As autoridades tailandesas realizaram uma grande operação contra uma rede de fraude online que opera em todo o Sudeste Asiático, adquirindo activos no valor de 300 milhões de dólares, que incluem uma participação numa grande empresa. A repressão segue-se à divulgação da detenção de 42 pessoas que se acredita estarem ligadas a estas redes criminosas, especialmente nas regiões em desenvolvimento da Tailândia, Myanmar e Camboja, que se tornaram famosas por fraudes e outras atividades ilegais.
A operação especial tem como alvo figuras proeminentes como Chen Zhi, um empresário sino-cambojano e chefe do Grupo Prince, uma empresa que recebeu financiamento estatal nos Estados Unidos e no Reino Unido. Junto com ele, dois outros cidadãos cambojanos, Kok an e Yim Leak, também são enviados com um grande orçamento. Apesar dos pedidos de comentários, o grupo Prince permaneceu em silêncio e Chen, que enfrenta processo por parte dos Estados Unidos, não foi encontrado para explicar mais sobre as alegações. A organização historicamente negou qualquer irregularidade.

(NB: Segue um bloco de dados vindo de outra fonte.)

(* ===== verification/SpecProofs.v ===== *)
(** * Speculative greedy decoding is greedy decoding.

    Whatever the assistant proposes, every token the loop commits is the target's own greedy
    choice for the history before it, and the session, the returned tokens and the committed
    stream stay one prefix. *)
From S2P Require Import Prelude Resident EngineSession SpecSession Speculative.

(** ** Stop sets. *)
Section Stops.
Context (stops : StopSet).
Definition unstopped (l : list Z) : Prop := Forall (fun t => stop_contains stops t = false) l.
(** [l] ends with its only stop token. *)
Definition stopped (l : list Z) : Prop := exists pre t, l = pre ++ [t] /\ unstopped pre /\ stop_contains stops t = true.
(* ===== verification/GrammarClosure.v ===== *)
(** * The closure of an Earley set.

    [close] ends within its fuel and returns the least set that contains the given items and is
    closed under prediction and completion, completions over the empty input included. *)
From stdpp Require Import fin_sets.
From S2P Require Import Prelude Utf8 Grammar.

Section Closure.
Context (g : Grammar).
Implicit Types (it par : Item) (cur : gset Item) (past : list (gset Item)) (agenda : list Item).

(** What the parser establishes of every grammar it returns. *)
Record wf_grammar : Prop := {
  wf_start : (start_production g < length (productions g))%nat;
  wf_start_rhs : length (rhs (productions g !!! start_production g)) = 1%nat;
  wf_by_lhs_sound r p : p ∈ by_lhs g !!! r -> (p < length (productions g))%nat /\ lhs (productions g !!! p) = r;
  wf_by_lhs_complete p : (p < length (productions g))%nat -> p ∈ by_lhs g !!! lhs (productions g !!! p);
  wf_rules p r : (p < length (productions g))%nat -> Rule r ∈ rhs (productions g !!! p) -> (r < length (by_lhs g))%nat;
}.

(** An item that exists: its production does, the dot is inside it, the origin not later. *)
Definition item_in (position : nat) it : Prop :=
  (production it < length (productions g))%nat /\ (dot it <= length (rhs (prod_of g it)))%nat /\ (origin it <= position)%nat.
(* ===== verification/GrammarParserProofs.v ===== *)
(** * The parser ends, and what it returns is a grammar.

    Every parsing function moves forward inside the source, keeps the numbering of the rules
    dense and leaves only productions over known rules and ascending ranges; the fuel of the
    descent is never used up. *)
From Stdlib Require Import Strings.Byte.
From stdpp Require Import pretty fin_maps.
From S2P Require Import Prelude Utf8 Utf8Scalar Grammar GrammarText GrammarParser GrammarClosure.

(** ** Well-formed parser states. *)
Definition sym_ok (rules : nat) (s : Symbol) : Prop :=
  match s with Rule r => (r < rules)%nat | Character set => wf_charset set | Token _ => True end.
Definition prod_ok (rules : nat) (prod : Production) : Prop := (lhs prod < rules)%nat /\ Forall (sym_ok rules) (rhs prod).

Record parser_ok (p : Parser) : Prop := {
  po_position : (position p <= length (source p))%nat;
  po_names id : (id < size (names p))%nat <-> exists text, names p !! text = Some id;
  po_prods : Forall (prod_ok (size (names p))) (prods p);
}.
(** [p'] is [p] at least [k] bytes on, with perhaps more rules. *)
Record step (k : nat) (p p' : Parser) : Prop := {
  st_source : source p' = source p;
  st_position : (position p + k <= position p')%nat;
  st_rules : (size (names p) <= size (names p'))%nat;
  st_ok : parser_ok p';
}.

(** The outcome of a parsing function: [Q] of what it returns, or an error of the code. *)
Definition wp {A} (r : result ParseError (A * Parser)) (Q : A -> Parser -> Prop) : Prop :=
  match r with Ok (x, p) => Q x p | Err e => e <> OutOfFuel end.
Definition wp_state (r : result ParseError Parser) (Q : Parser -> Prop) : Prop :=
  match r with Ok p => Q p | Err e => e <> OutOfFuel end.

Lemma wp_mono {A} r (Q Q' : A -> Parser -> Prop) : wp r Q -> (forall x p, Q x p -> Q' x p) -> wp r Q'.
Proof. destruct r as [[x p]|e]; cbn; auto. Qed.
Lemma wp_state_mono r (Q Q' : Parser -> Prop) : wp_state r Q -> (forall p, Q p -> Q' p) -> wp_state r Q'.
Proof. destruct r; cbn; auto. Qed.
Lemma wp_bind {A B} m (k : A -> Parser -> result ParseError (B * Parser)) Q :
  wp m (fun x p => wp (k x p) Q) -> wp (let? (x, p) := m in k x p) Q.
Proof. by destruct m as [[x p]|e]. Qed.
Lemma wp_state_bind {B} m (k : Parser -> result ParseError (B * Parser)) Q :
  wp_state m (fun p => wp (k p) Q) -> wp (let? p := m in k p) Q.
Proof. by destruct m. Qed.
Lemma alive_viable w rest : alive w rest -> exists γ, viable g w γ.
Proof. destruct rest; [done|]. intros (c & k & γ & _ & _ & _ & Hv). by eapply viable_prefix. Qed.

(** The bytes split in one way into characters and a rest; the branch that reads it. *)
Definition reads_on w (full : str) b' : Prop :=
  exists cs, scalars cs /\ incomplete (pending_utf8 b') /\ full = encode_all cs ++ pending_utf8 b' /\
    branch_ok (w ++ (IChar <$> cs)) b' /\ alive (w ++ (IChar <$> cs)) (pending_utf8 b').
Definition cannot_read w (full : str) : Prop :=
  forall cs rest, scalars cs -> incomplete rest -> full = encode_all cs ++ rest -> ~ alive (w ++ (IChar <$> cs)) rest.

Lemma accept_rest_reads w b cs fuel : branch_ok (w ++ (IChar <$> cs)) b -> scalars cs -> pending_utf8 b <> [] ->
  valid_up_to (pending_utf8 b) = 0%nat ->
  match accept_bytes_loop g (S fuel) b with
  | Some b' => reads_on w (encode_all cs ++ pending_utf8 b) b'
  | None => cannot_read w (encode_all cs ++ pending_utf8 b)
  end.
Proof using Hwf Hsets.
  intros Hb Hcs Hne Hv. pose proof (accept_rest_spec _ b fuel Hb Hne Hv) as Hr. destruct (accept_bytes_loop g (S fuel) b) as [b'|].
  - destruct Hr as (-> & Hi & Ha). exists cs. split; [done|]. split; [done|]. done.
  - intros cs' rest' Hcs' Hi E Ha. apply Hr.
    assert (pending_utf8 b = rest') as Erest.
    { pose proof (f_equal valid_up_to E) as El. rewrite !valid_up_to_encode, (valid_up_to_incomplete rest'), Hv in El by done.
      assert (length (encode_all cs) = length (encode_all cs')) as Hl by lia. by destruct (app_inj_1 _ _ _ _ Hl E). }
    rewrite Erest in *. apply encode_split_unique in E as [-> _]; done.
Qed.

Lemma accept_bytes_spec w b bytes : branch_ok w b ->
  match accept_bytes g b bytes with
  | Some b' => reads_on w (pending_utf8 b ++ bytes) b'
  | None => cannot_read w (pending_utf8 b ++ bytes)
  end.
Proof using Hwf Hsets.
  intros [Hok Hvi]. unfold accept_bytes. set (full := pending_utf8 b ++ bytes).
  assert (forall p, branch_ok w (mkBranch (chart b) p)) as Hb by by split.
  destruct (utf8_valid full) eqn:Ev; [|destruct (decide (valid_up_to full = 0%nat)) as [Hv|Hv]].
  - cbn [accept_bytes_loop pending_utf8 chart]. rewrite Ev. destruct (valid_encode_all _ Ev) as (cs & Hcs & ->).
    rewrite chars_encode_all by done. pose proof (accept_chars_spec w _ cs (Hb [])) as Hs.
    destruct (accept_chars g _ cs) as [b'|].
    + destruct Hs as [Hb' Hp]. exists cs. rewrite Hp. cbn [pending_utf8]. rewrite app_nil_r. split; [done|]. split; [done|].
      split; [done|]. split; [done | apply Hb'].
    + intros cs' rest' Hcs' Hi E Ha. rewrite <- (app_nil_r (encode_all cs)) in E.
      apply encode_split_unique in E as [<- <-]; try done. by destruct Ha as [γ Hγ%Hs].
  - apply (accept_rest_reads w (mkBranch (chart b) full) [] 1); cbn; rewrite ?app_nil_r; try done. intros E. by rewrite E in Ev.
  - remember 1%nat as fuel. cbn [accept_bytes_loop pending_utf8 chart]. subst fuel. rewrite Ev, (proj2 (Nat.ltb_lt 0 _)) by lia.
    pose proof (take_valid_up_to full) as Ht. destruct (valid_encode_all _ Ht) as (cs & Hcs & Etake).
    pose proof (take_drop (valid_up_to full) full) as Efull. rewrite Etake in Efull |- *. rewrite chars_encode_all by done.
    pose proof (accept_chars_spec w _ cs (Hb (drop (valid_up_to full) full))) as Hs. destruct (accept_chars g _ cs) as [b1|]; cbn [mbind option_bind].
    + destruct Hs as [Hb1 Hp]. cbn [pending_utf8] in Hp. rewrite <- Efull, <- Hp.
      apply accept_rest_reads; [done | done | |rewrite Hp; apply drop_valid_up_to].
      rewrite Hp. intros E. rewrite E, app_nil_r in Efull. by rewrite <- Efull, utf8_valid_encode in Ev.
    + intros cs' rest' Hcs' Hi E Ha.
      assert (cs' = cs) as ->.
      { pose proof (f_equal valid_up_to E) as El. rewrite valid_up_to_encode, (valid_up_to_incomplete rest'), Nat.add_0_r in El by done.
        rewrite El, E, take_app_length in Etake. rewrite <- (app_nil_r (encode_all cs)), <- (app_nil_r (encode_all cs')) in Etake.
        by apply encode_split_unique in Etake as [-> _]. }
      by apply alive_viable in Ha as [γ Hγ%Hs].
Qed.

Os últimos desenvolvimentos indicam que Hong Kong e Singapura tomaram medidas semelhantes nos últimos dois meses, a diluição ou propriedade de activos ligados ao grupo Prince que valem 354 milhões de dólares e 116 milhões de dólares. Essas ações foram tomadas a partir das penalidades associadas ao funcionamento do centro de golpes. Em Outubro, o Departamento de Justiça dos EUA indiciou Chen por uma conspiração de escutas telefónicas e de branqueamento de capitais relacionada com um esquema fraudulento de trabalho forçado no Camboja, o primeiro dos quais não foi contestado.
Acredita-se que Yim Leak, outra pessoa de interesse, esteja ligado a uma poderosa rede criminosa no Camboja, envolvida na implementação de transferências fraudulentas de dinheiro. A atual ação das autoridades tailandesas inclui a extração da conta de negociação ligada ao Yim Leak, com grande participação na empresa Bangchak.
Kok A está sob investigação; As autoridades tailandesas afirmam que ele utilizou fundos ilícitos para adquirir activos na Tailândia e revelam ligações a infra-estruturas no Camboja que se acredita estarem envolvidas em operações fraudulentas. A repressão em curso reflecte um esforço crescente das autoridades do Sudeste Asiático para desmantelar os sindicatos do crime organizado da região que exploram pessoas vulneráveis através de tácticas online.